■ Data under study:

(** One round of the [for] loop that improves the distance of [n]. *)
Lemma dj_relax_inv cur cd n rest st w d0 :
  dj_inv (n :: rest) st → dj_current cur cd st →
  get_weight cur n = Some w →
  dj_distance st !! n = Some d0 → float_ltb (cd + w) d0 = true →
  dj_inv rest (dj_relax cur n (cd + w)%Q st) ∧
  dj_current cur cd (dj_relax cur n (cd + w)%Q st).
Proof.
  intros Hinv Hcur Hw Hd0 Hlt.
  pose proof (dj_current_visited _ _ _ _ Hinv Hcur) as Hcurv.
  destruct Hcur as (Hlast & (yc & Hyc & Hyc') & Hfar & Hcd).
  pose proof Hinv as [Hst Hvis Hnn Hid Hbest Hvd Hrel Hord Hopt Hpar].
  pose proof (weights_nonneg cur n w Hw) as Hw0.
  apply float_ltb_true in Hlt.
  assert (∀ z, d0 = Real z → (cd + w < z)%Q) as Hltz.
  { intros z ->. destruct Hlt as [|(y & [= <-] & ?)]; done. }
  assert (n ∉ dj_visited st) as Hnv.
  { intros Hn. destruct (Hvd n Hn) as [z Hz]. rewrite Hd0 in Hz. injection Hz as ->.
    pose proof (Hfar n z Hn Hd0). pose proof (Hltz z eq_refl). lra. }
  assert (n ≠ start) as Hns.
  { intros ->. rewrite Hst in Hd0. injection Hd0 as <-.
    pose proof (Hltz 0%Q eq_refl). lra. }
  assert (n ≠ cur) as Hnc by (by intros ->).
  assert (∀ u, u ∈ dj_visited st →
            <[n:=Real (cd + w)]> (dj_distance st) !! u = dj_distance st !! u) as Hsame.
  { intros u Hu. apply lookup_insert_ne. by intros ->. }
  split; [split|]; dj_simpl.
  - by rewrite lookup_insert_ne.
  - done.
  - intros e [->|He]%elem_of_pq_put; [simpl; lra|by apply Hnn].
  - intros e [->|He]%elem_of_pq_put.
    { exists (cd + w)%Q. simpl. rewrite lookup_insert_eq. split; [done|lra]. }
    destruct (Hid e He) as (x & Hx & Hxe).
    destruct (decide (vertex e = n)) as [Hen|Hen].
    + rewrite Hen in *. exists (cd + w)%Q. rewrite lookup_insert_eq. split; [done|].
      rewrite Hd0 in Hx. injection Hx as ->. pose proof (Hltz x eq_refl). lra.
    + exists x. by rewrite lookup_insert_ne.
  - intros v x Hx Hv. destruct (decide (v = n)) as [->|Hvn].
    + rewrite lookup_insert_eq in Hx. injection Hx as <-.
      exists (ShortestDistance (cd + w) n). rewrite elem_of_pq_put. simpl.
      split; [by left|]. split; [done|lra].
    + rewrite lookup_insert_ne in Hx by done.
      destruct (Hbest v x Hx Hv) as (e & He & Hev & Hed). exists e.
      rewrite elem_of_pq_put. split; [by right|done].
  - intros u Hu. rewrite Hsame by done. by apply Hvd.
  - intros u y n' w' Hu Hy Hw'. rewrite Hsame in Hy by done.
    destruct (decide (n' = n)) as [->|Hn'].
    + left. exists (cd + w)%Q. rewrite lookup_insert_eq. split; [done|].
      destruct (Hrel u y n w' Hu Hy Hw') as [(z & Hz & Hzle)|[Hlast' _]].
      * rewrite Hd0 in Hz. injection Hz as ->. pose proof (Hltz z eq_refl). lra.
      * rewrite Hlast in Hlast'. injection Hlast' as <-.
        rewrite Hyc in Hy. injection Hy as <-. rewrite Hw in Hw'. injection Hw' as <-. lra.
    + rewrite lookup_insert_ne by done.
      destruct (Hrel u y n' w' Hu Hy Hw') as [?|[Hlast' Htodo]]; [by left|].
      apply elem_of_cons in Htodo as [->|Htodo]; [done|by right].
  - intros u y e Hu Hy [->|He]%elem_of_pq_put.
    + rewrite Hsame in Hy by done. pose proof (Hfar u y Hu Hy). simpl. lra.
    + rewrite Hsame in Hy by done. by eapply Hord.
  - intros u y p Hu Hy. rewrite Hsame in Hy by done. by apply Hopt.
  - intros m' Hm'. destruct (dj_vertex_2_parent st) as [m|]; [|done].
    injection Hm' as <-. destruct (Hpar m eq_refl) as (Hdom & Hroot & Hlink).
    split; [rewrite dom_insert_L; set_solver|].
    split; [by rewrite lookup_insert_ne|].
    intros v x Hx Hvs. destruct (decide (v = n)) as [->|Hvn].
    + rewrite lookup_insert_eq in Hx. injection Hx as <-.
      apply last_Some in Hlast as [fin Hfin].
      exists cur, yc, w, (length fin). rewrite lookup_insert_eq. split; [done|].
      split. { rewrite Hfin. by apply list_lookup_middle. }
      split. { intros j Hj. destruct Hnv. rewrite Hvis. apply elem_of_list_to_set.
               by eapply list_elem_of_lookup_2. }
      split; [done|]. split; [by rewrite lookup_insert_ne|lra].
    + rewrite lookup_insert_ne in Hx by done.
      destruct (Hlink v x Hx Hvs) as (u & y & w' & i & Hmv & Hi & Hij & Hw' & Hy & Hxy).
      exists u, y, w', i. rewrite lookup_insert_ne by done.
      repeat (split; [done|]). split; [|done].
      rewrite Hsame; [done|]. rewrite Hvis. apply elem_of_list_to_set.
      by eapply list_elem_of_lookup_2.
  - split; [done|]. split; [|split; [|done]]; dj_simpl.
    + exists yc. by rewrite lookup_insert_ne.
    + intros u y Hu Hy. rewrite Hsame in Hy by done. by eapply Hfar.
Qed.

■ Task directions: Give back the whole listing exactly as it reads.

■ Result:
(** One round of the [for] loop that improves the distance of [n]. *)
Lemma dj_relax_inv cur cd n rest st w d0 :
  dj_inv (n :: rest) st → dj_current cur cd st →
  get_weight cur n = Some w →
  dj_distance st !! n = Some d0 → float_ltb (cd + w) d0 = true →
  dj_inv rest (dj_relax cur n (cd + w)%Q st) ∧
  dj_current cur cd (dj_relax cur n (cd + w)%Q st).
Proof.
  intros Hinv Hcur Hw Hd0 Hlt.
  pose proof (dj_current_visited _ _ _ _ Hinv Hcur) as Hcurv.
  destruct Hcur as (Hlast & (yc & Hyc & Hyc') & Hfar & Hcd).
  pose proof Hinv as [Hst Hvis Hnn Hid Hbest Hvd Hrel Hord Hopt Hpar].
  pose proof (weights_nonneg cur n w Hw) as Hw0.
  apply float_ltb_true in Hlt.
  assert (∀ z, d0 = Real z → (cd + w < z)%Q) as Hltz.
  { intros z ->. destruct Hlt as [|(y & [= <-] & ?)]; done. }
  assert (n ∉ dj_visited st) as Hnv.
  { intros Hn. destruct (Hvd n Hn) as [z Hz]. rewrite Hd0 in Hz. injection Hz as ->.
    pose proof (Hfar n z Hn Hd0). pose proof (Hltz z eq_refl). lra. }
  assert (n ≠ start) as Hns.
  { intros ->. rewrite Hst in Hd0. injection Hd0 as <-.
    pose proof (Hltz 0%Q eq_refl). lra. }
  assert (n ≠ cur) as Hnc by (by intros ->).
  assert (∀ u, u ∈ dj_visited st →
            <[n:=Real (cd + w)]> (dj_distance st) !! u = dj_distance st !! u) as Hsame.
  { intros u Hu. apply lookup_insert_ne. by intros ->. }
  split; [split|]; dj_simpl.
  - by rewrite lookup_insert_ne.
  - done.
  - intros e [->|He]%elem_of_pq_put; [simpl; lra|by apply Hnn].
  - intros e [->|He]%elem_of_pq_put.
    { exists (cd + w)%Q. simpl. rewrite lookup_insert_eq. split; [done|lra]. }
    destruct (Hid e He) as (x & Hx & Hxe).
    destruct (decide (vertex e = n)) as [Hen|Hen].
    + rewrite Hen in *. exists (cd + w)%Q. rewrite lookup_insert_eq. split; [done|].
      rewrite Hd0 in Hx. injection Hx as ->. pose proof (Hltz x eq_refl). lra.
    + exists x. by rewrite lookup_insert_ne.
  - intros v x Hx Hv. destruct (decide (v = n)) as [->|Hvn].
    + rewrite lookup_insert_eq in Hx. injection Hx as <-.
      exists (ShortestDistance (cd + w) n). rewrite elem_of_pq_put. simpl.
      split; [by left|]. split; [done|lra].
    + rewrite lookup_insert_ne in Hx by done.
      destruct (Hbest v x Hx Hv) as (e & He & Hev & Hed). exists e.
      rewrite elem_of_pq_put. split; [by right|done].
  - intros u Hu. rewrite Hsame by done. by apply Hvd.
  - intros u y n' w' Hu Hy Hw'. rewrite Hsame in Hy by done.
    destruct (decide (n' = n)) as [->|Hn'].
    + left. exists (cd + w)%Q. rewrite lookup_insert_eq. split; [done|].
      destruct (Hrel u y n w' Hu Hy Hw') as [(z & Hz & Hzle)|[Hlast' _]].
      * rewrite Hd0 in Hz. injection Hz as ->. pose proof (Hltz z eq_refl). lra.
      * rewrite Hlast in Hlast'. injection Hlast' as <-.
        rewrite Hyc in Hy. injection Hy as <-. rewrite Hw in Hw'. injection Hw' as <-. lra.
    + rewrite lookup_insert_ne by done.
      destruct (Hrel u y n' w' Hu Hy Hw') as [?|[Hlast' Htodo]]; [by left|].
      apply elem_of_cons in Htodo as [->|Htodo]; [done|by right].
  - intros u y e Hu Hy [->|He]%elem_of_pq_put.
    + rewrite Hsame in Hy by done. pose proof (Hfar u y Hu Hy). simpl. lra.
    + rewrite Hsame in Hy by done. by eapply Hord.
  - intros u y p Hu Hy. rewrite Hsame in Hy by done. by apply Hopt.
  - intros m' Hm'. destruct (dj_vertex_2_parent st) as [m|]; [|done].
    injection Hm' as <-. destruct (Hpar m eq_refl) as (Hdom & Hroot & Hlink).
    split; [rewrite dom_insert_L; set_solver|].
    split; [by rewrite lookup_insert_ne|].
    intros v x Hx Hvs. destruct (decide (v = n)) as [->|Hvn].
    + rewrite lookup_insert_eq in Hx. injection Hx as <-.
      apply last_Some in Hlast as [fin Hfin].
      exists cur, yc, w, (length fin). rewrite lookup_insert_eq. split; [done|].
      split. { rewrite Hfin. by apply list_lookup_middle. }
      split. { intros j Hj. destruct Hnv. rewrite Hvis. apply elem_of_list_to_set.
               by eapply list_elem_of_lookup_2. }
      split; [done|]. split; [by rewrite lookup_insert_ne|lra].
    + rewrite lookup_insert_ne in Hx by done.
      destruct (Hlink v x Hx Hvs) as (u & y & w' & i & Hmv & Hi & Hij & Hw' & Hy & Hxy).
      exists u, y, w', i. rewrite lookup_insert_ne by done.
      repeat (split; [done|]). split; [|done].
      rewrite Hsame; [done|]. rewrite Hvis. apply elem_of_list_to_set.
      by eapply list_elem_of_lookup_2.
  - split; [done|]. split; [|split; [|done]]; dj_simpl.
    + exists yc. by rewrite lookup_insert_ne.
    + intros u y Hu Hy. rewrite Hsame in Hy by done. by eapply Hfar.
Qed.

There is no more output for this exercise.